Customer success also does not mean making your customers happy – in fact happy customers are not necessarily what we’re looking for. Your best customers are often those who never seem satisfied; they’re always contacting support because they’re really using the system and often breaking the system. And that’s great – those are the customers that are most likely to stick around if we interact properly with them. But it’s the customers we never hear from, that fill out all 10’s on the survey we send out, that we should worry about. We don’t know if they’re successful. We think everything is great, and all the sudden they’re the ones that churn. Customer success is about setting goals with your customers and then working diligently to achieve that. It’s a simple concept, but difficult to achieve.

10. What’s the most dangerous thing you’ve ever done?

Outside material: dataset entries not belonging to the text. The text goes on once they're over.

Lemma moves_end_swept t w : (spared = true → TaskID t ≠ id) → moves (db w) (db (endSwept others clock wake notified t w)).
Proof.
  intros Hsp. unfold endSwept. destruct (swept_end t) as [state content] eqn:Es.
  assert (state = BackgroundFailed ∨ state = BackgroundCancelled) as Hs by (unfold swept_end in Es; destruct (String.eqb _ ""); injection Es as <- _; auto).
  pose proof (moves_stmt (EndTask (now_ clock w) (TaskID t) TaskEndedBySweep state (λ t, TaskResultMessage t content None)) w
    (λ x, moves_end _ _ _ _ x Hsp Hs)) as H1. destruct (stmt others _ w) as [ending w1]. cbn [snd] in H1. eapply moves_trans; [exact H1|].
  destruct ending as [e|]; [|apply moves_refl]. destruct (Gone e || negb (Mine e)); [apply moves_refl|]. cbv zeta. destruct (String.eqb state BackgroundCancelled); [apply moves_refl|].
  destruct (EndTaskOf e) as [t'|]; [|apply moves_refl]. apply (moves_wake t' (act_ _ w1)).
Qed.

(** The conditions on which the sweep takes a task's workflow for closed. *)
Definition left_alone (ids : list string) : Prop := contains ids id = true ∨ describe id = Stops.Got (Some true) ∨ describe id = Stops.Got None ∨ ∃ text, describe id = Stops.Failed_ text.

Lemma moves_sweep_one ids t w :
  (spared = true → left_alone ids) → moves (db w) (db (sweep_one others clock describe wake notified ids t w)).
Proof.
  intros Hsp. unfold sweep_one. destruct (contains ids (TaskID t) || negb (taskClosed describe (now_ clock w) t)) eqn:E; [apply moves_refl|].
  apply moves_end_swept. intros Hs Ei. specialize (Hsp Hs). unfold left_alone in Hsp. unfold taskClosed in E. rewrite Ei in E.
  destruct Hsp as [H|[H|[H|[text H]]]]; rewrite H in E; [done|by destruct (contains ids id)..].
Qed.

(** ** What a step does for its own task *)

Lemma set_woken_row now x : of_row woken (SetTaskWoken now id x).
Proof.
  intros t'. unfold SetTaskWoken, update. destruct (tasks x !! id) as [t|] eqn:E; [|cbn; congruence]. destruct (WokenAt t) eqn:Ec; cbn.
  - rewrite E. intros [= <-]. by eexists.
  - rewrite lookup_insert_eq. intros [= <-]. by eexists.
Qed.

Lemma set_sent_row now x : of_row cancel_told (SetTaskCancelSent now id x).
Proof.
  intros t'. unfold SetTaskCancelSent, update. destruct (tasks x !! id) as [t|] eqn:E; [|cbn; congruence]. destruct (CancelSentAt t) eqn:Ec; cbn.
  - rewrite E. intros [= <-]. by eexists.
  - rewrite lookup_insert_eq. intros [= <-]. by eexists.
Qed.

Lemma resend_tells t w : TaskID t = id → cancel id = Stops.Got tt → of_row cancel_told (db (resend_one others clock cancel t w)).
Proof. intros Ei Hc. unfold resend_one. rewrite Ei, Hc. cbv zeta. unfold write, stmt. apply set_sent_row. Qed.

(** A wake that is not tried again. *)
Definition wakes_or_gives_up (t : BackgroundTask) : Prop :=
  (∀ msg, wake (ParticipantWorkflowID (SessionID t) (TaskParticipant t)) msg = None) ∨
  ∃ e, EndedAt t = Some e ∧ ∀ n, taskWakeGiveUp <= time_sub (clock n) e.

Lemma wake_wakes t x w :
  db_ok x → tasks x !! id = Some t → moves x (db w) → wakes_or_gives_up t →
  of_row woken (db (wakeTask others clock wake notified t w)).
Proof.
  intros Hx Ht Hm Hw. destruct (do_task _ Hx _ _ Ht) as [Ei _]. unfold wakeTask, read, stmt. cbv zeta.
  change (execs (others (statements w)) (db w)) with (before_ w). assert (moves x (before_ w)) as Hb by (eapply moves_trans; [exact Hm|apply moves_before]).
  destruct (sessions (before_ w) !! SessionID t) as [sess|] eqn:Es.
  2: { intros t' Ht'. cbn in Ht'. exfalso. pose proof (moves_onward _ _ Hb) as Ho. rewrite Ht, Ht' in Ho. destruct Ho as [Esid _].
       destruct (do_task _ (moves_ok _ _ Hb Hx) _ _ Ht') as [_ [s Hs]]. rewrite Esid, Es in Hs. done. }
  destruct (wake _ _) as [err|] eqn:Ewake.
  - destruct Hw as [Hw|(e & He & Hold)]; [by rewrite Hw in Ewake|]. rewrite He. unfold now_. cbn [statements]. destruct (Z.ltb_spec (time_sub (clock (S (statements w))) e) taskWakeGiveUp).
    { specialize (Hold (S (statements w))). lia. }
    unfold write at 1. unfold stmt at 1. cbn [snd db]. rewrite Ei. apply set_woken_row.
  - unfold write at 1. unfold stmt at 1. cbn [snd db]. rewrite Ei. apply set_woken_row.
Qed.

Lemma end_swept_over t w : spared = false → TaskID t = id → of_row over (db (endSwept others clock wake notified t w)).
Proof.
  intros Hsp Ei. unfold endSwept. destruct (swept_end t) as [state content] eqn:Es.
  assert (state = BackgroundFailed ∨ state = BackgroundCancelled) as Hs by (unfold swept_end in Es; destruct (String.eqb _ ""); injection Es as <- _; auto).
  unfold stmt. change (execs (others (statements w)) (db w)) with (before_ w). rewrite Ei.
  assert (of_row over (EndTask (now_ clock w) id TaskEndedBySweep state (λ t, TaskResultMessage t content None) (before_ w)).2) as Hov.
  { intros t' Ht'. unfold EndTask in Ht'. destruct (tasks (before_ w) !! id) as [x|] eqn:E; [|cbn in Ht'; congruence]. destruct (running x) eqn:Hr; cbn [negb] in Ht'.
    - destruct (insert_row _ _ _ _ _) as [[r b] msgs]. assert (valid_state state = true) as Hv by (by destruct Hs as [-> | ->]). rewrite Hv in Ht'. cbn in Ht'.
      rewrite lookup_insert_eq in Ht'. injection Ht' as <-. unfold over, running. cbn. by destruct Hs as [-> | ->].
    - cbn in Ht'. unfold over. congruence. }
  destruct (EndTask _ _ _ _ _ _) as [ending y]. cbn [snd] in Hov. destruct ending as [e|]; [|exact Hov]. destruct (Gone e || negb (Mine e)); [exact Hov|]. cbv zeta.
  destruct (String.eqb state BackgroundCancelled); [exact Hov|]. destruct (EndTaskOf e) as [t'|]; [|exact Hov].
  eapply over_kept; [|exact Hov]. apply (moves_wake t' (act_ _ (mkSweep y _ _))).
Qed.

(** ** Over a list *)

Lemma each_row {A} (P : BackgroundTask → Prop) (f : A → Sweep → Sweep) l a x w :
  (∀ x y, moves x y → of_row P x → of_row P y) → (∀ a w, moves (db w) (db (f a w))) → a ∈ l → moves x (db w) →
  (∀ w, moves x (db w) → of_row P (db (f a w))) → of_row P (db (each f l w)).
Proof.
  intros Hk Hf. revert w. induction l as [|b l IH]; intros w; [by intros ?%not_elem_of_nil|]. intros [->|Ha]%elem_of_cons Hm Hown; cbn [each].
  - eapply Hk; [apply moves_each, Hf|]. by apply Hown.
  - apply IH; [done| |done]. eapply moves_trans; [exact Hm|apply Hf].
Qed.

Lemma in_listed cond f x t : tasks x !! id = Some t → cond t = true → t ∈ listTasks collate cond f x.
Proof.
  intros Ht Hc. unfold listTasks. rewrite sort_stable_perm. apply list_elem_of_In, filter_In. split; [|done]. apply list_elem_of_In, list_elem_of_fmap.
  exists (id, t). split; [done|]. by apply elem_of_map_to_list.
Qed.
Lemma update_runs i cond f x t' :
  (∀ t, running (f t) = running t) → tasks (update i cond f x).2 !! id = Some t' → ∃ t, tasks x !! id = Some t ∧ running t = running t'.
Proof.
  intros Hf. unfold update. destruct (tasks x !! i) as [t|] eqn:E; [|by intros ?; exists t']. destruct (cond t); [|by intros ?; exists t']. cbn.
  destruct (decide (i = id)) as [->|Hne]; [rewrite lookup_insert_eq; intros [= <-]; exists t; by rewrite Hf|rewrite lookup_insert_ne by done; by exists t'].
Qed.

(** A task spared runs on, as long as its row is there. *)
Lemma exec_runs o x t' : registers id o = false → ends id o = false → tasks (exec o x) !! id = Some t' → ∃ t, tasks x !! id = Some t ∧ running t = running t'.
Proof.
  intros Hr He. destruct o; cbn [exec].
  - unfold RegisterTask. cbn in Hr. destruct (tasks x !! TaskID t) eqn:E; [by exists t'|]. destruct (_ <=? _); [by exists t'|].
    destruct (sessions x !! _); [|by exists t']. cbn. apply String.eqb_neq in Hr. rewrite lookup_insert_ne by done. by exists t'.
  - unfold DropTask. destruct (tasks x !! id0) as [t|] eqn:E; [|by exists t']. destruct (running t); [|by exists t']. cbn.
    intros [_ H]%lookup_delete_Some. by exists t'.
  - unfold AddTaskFollowUp. destruct (update _ _ _ _) as [b y] eqn:E. apply (f_equal snd) in E. cbn in E. subst y. destruct b; by apply update_runs.
  - unfold SetTaskCancelledBy. destruct (update _ _ _ _) as [b y] eqn:E. apply (f_equal snd) in E. cbn in E. subst y. destruct b; by apply update_runs.
  - by apply update_runs.
  - by apply update_runs.
  - cbn in He. apply String.eqb_neq in He. unfold EndTask. destruct (tasks x !! id0) as [t|] eqn:E; [|by exists t']. destruct (running t) eqn:Hrun; cbn [negb]; [|by exists t'].
    destruct (insert_row _ _ _ _ _) as [[r0 b] msgs]. destruct (valid_state state); [|by exists t']. cbn. rewrite lookup_insert_ne by done. by exists t'.
  - by exists t'.
  - destruct (sessions x !! id0); by exists t'.
  - cbn. intros [H _]%map_lookup_filter_Some. by exists t'.
Qed.

Lemma moves_runs x y t' : spared = true → moves x y → tasks y !! id = Some t' → ∃ t, tasks x !! id = Some t ∧ running t = running t'.
Proof.
  intros Hsp (l & Hl & ->). revert x. induction Hl as [|o l (_ & Hr & He) _ IH]; intros x; [by exists t'|].
  intros (t & Ht & E)%IH. destruct (exec_runs o x t Hr (He Hsp) Ht) as (u & Hu & Eu). exists u. split; [done|congruence].
Qed.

I grew up near a ski resort in southern Oregon, right on the California border. I never had any interest in skiing, but I took up this new thing called snowboarding when it first came out. That was back before any safety gear, when the snowboard pretty much resembled a backwards skateboard. I’m always early to things. At the time it was this outlaw thing that people did, who didn’t want to be skiers. We would go on the back part of the mountain and hike up, and there was probably avalanche danger. I did some pretty dangerous things then, but that was a long time ago. Now I lead a very boring and safe life and I just help people with their businesses.

Murphy is the Customer Success Evangelist at Gainsight, driving thought-leadership in the areas of Customer Success Management, customer retention, churn mitigation, and revenue expansion. For the past six years, as Managing Director of Sixteen Ventures, Lincoln has worked with 300+ SaaS companies to rapidly accelerate growth.